Nichols’ new grant will allow him to study the role of potassium channels in not just Cantu syndrome but cardiovascular disease more generally.
Cardiovascular disease is the number one cause of death worldwide, and Cantu syndrome patients have striking cardiovascular abnormalities. Among other things, they have low blood pressure and dramatically enlarged hearts. Low blood pressure is directly due to the Cantu mutations, which cause the smooth muscle in blood vessels to relax and the vessels to dilate.
But the cause of the enlarged hearts is more obscure. By studying mice with the Cantu mutations, Nichols traced a cascade of physiological changes triggered by low blood pressure that leads to overburdening the heart. The heart muscle grew big as it struggled to cope with a heavy workload.
In solving the puzzle of enlarged hearts in Cantu patients, Nichols is uncovering new details of how the cardiovascular system functions.

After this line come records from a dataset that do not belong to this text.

(* ===== verification/Settings.v ===== *)
(** * The settings menu of settings.cpp

    The handler [StoreUtils::SettingsHandle] and the five page handlers it
    dispatches to, one frame at a time.  The variables the C++ code passes
    by reference ([page], [dspSettings], [storeMode], [selection], [sPos])
    and the globals it writes ([config], [GFX::SelectedTheme], [exiting])
    are the record [Menu]; the calls to overlays, prompts, the font loader,
    the language loader and the downloader are events appended to
    [menu_log], in order; what those calls answer (the prompt's answer, the
    directory chosen, whether the font file exists) comes from the
    environment [Env].  A frame's keys and touch are [Inputs].
    [langsTemp[...]] is read through [lookupZ], so an index out of range is
    [None]: [LanguageLogic] and [SettingsHandle] return [option Menu]. *)

From S2P Require Import Prelude Input.

Module Settings.
Import Input.
Open Scope Z_scope.

(** ** Data of settings.cpp *)

Definition mainButtons : list ButtonPos :=
  [MkButton 45 32 271 22; MkButton 45 62 271 22; MkButton 45 92 271 22;
   MkButton 45 122 271 22; MkButton 45 152 271 22; MkButton 45 182 271 22;
   MkButton 45 212 271 22].

Definition langButtons : list ButtonPos :=
  [MkButton 45 32 271 22; MkButton 45 62 271 22; MkButton 45 92 271 22;
   MkButton 45 122 271 22; MkButton 45 152 271 22; MkButton 45 182 271 22;
   MkButton 45 220 16 16].

Definition toggleAbles : list ButtonPos := [MkButton 288 44 24 24; MkButton 288 120 24 24].

Definition back : ButtonPos := MkButton 45 0 24 24.
Definition Themes : ButtonPos := MkButton 40 220 280 24.

Definition mainStrings : list string :=
  ["LANGUAGE"; "SELECT_UNISTORE"; "AUTO_UPDATE_SETTINGS_BTN"; "GUI_SETTINGS_BTN";
   "DIRECTORY_SETTINGS_BTN"; "CREDITS"; "EXIT_APP"].

Definition dirStrings : list string :=
  ["CHANGE_3DSX_PATH"; "CHANGE_NDS_PATH"; "CHANGE_ARCHIVE_PATH"; "CHANGE_SHORTCUT_PATH";
   "CHANGE_FIRM_PATH"].

(** [languages.size()], which the handlers use, and the language names,
    which only the drawing reads ([languages_size_eq]). *)
Definition languages_size : Z := 12.

Definition languages : list string :=
  ["Bruh"; "Deutsch"; "English"; "Español"; "Français"; "Italiano"; "Magyar"; "Polski";
   "Português (Brasil)"; "Русский"; "Украïнська"; "日本語"].

Definition langsTemp : list string :=
  ["br"; "de"; "en"; "es"; "fr"; "it"; "hu"; "pl"; "pt-BR"; "ru"; "uk"; "jp"].

Definition ThemeNames : list string := ["THEME_DEFAULT"].

(** [v[i]] for an [int] index: [None] when out of range. *)
Definition lookupZ {A} (l : list A) (i : Z) : option A :=
  if i <? 0 then None else l !! Z.to_nat i.

(** [mainButtons[i]] and friends, read at indices the code knows are in
    range; the default is never used ([nth_buttons_in_range]). *)
Definition btn (l : list ButtonPos) (i : nat) : ButtonPos := nth i l back.

(** ** The persisted configuration ([config->...]) *)

Inductive Toggle := AutoUpdate | UpdateCheck | UseBg | CustomFont.
Inductive DirKind := Dir3dsx | DirNds | DirArch | DirShortcut | DirFirm.

#[export] Instance Toggle_eq_dec : EqDecision Toggle.
Proof. solve_decision. Defined.
#[export] Instance DirKind_eq_dec : EqDecision DirKind.
Proof. solve_decision. Defined.

Record Config := MkConfig {
  toggles : Toggle -> bool;     (* autoupdate(), updatecheck(), usebg(), customfont() *)
  paths : DirKind -> string;    (* _3dsxPath(), ndsPath(), archPath(), shortcut(), firmPath() *)
  language : string;            (* language() *)
  theme : Z                     (* theme() *)
}.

“There are people who have enlarged hearts for unknown reasons,” Nichols said. “Many treatments for cardiac problems address symptoms without knowing how they arise. Now we know one way that patients could have ended up with large hearts. And if we know how they got there, we might be able to figure out how to get them back.”
Nichols also is investigating why Cantu babies sometimes struggle to breathe due to a failure to pass blood through the lungs to pick up oxygen. For unknown reasons, some premature babies without Cantu syndrome also fail to route blood through their lungs. Finding the root of the problem in Cantu babies could provide clues to understanding and treating preemies with the same symptoms.
The new grant funding represents a vote of confidence from other scientists that the study of this very rare genetic disease – and the molecular mechanism of the ion channel complexes that underlie it – will yield broad insights into human physiology that could help many people with cardiovascular and other problems.
“I can’t point to a specific major disease like cancer and say, ‘This research applies to this’,” Nichols said. “What we’re really studying is smooth muscle contractions and what happens when that fails. But I think we’ll be surprised how broadly this research can be applied.”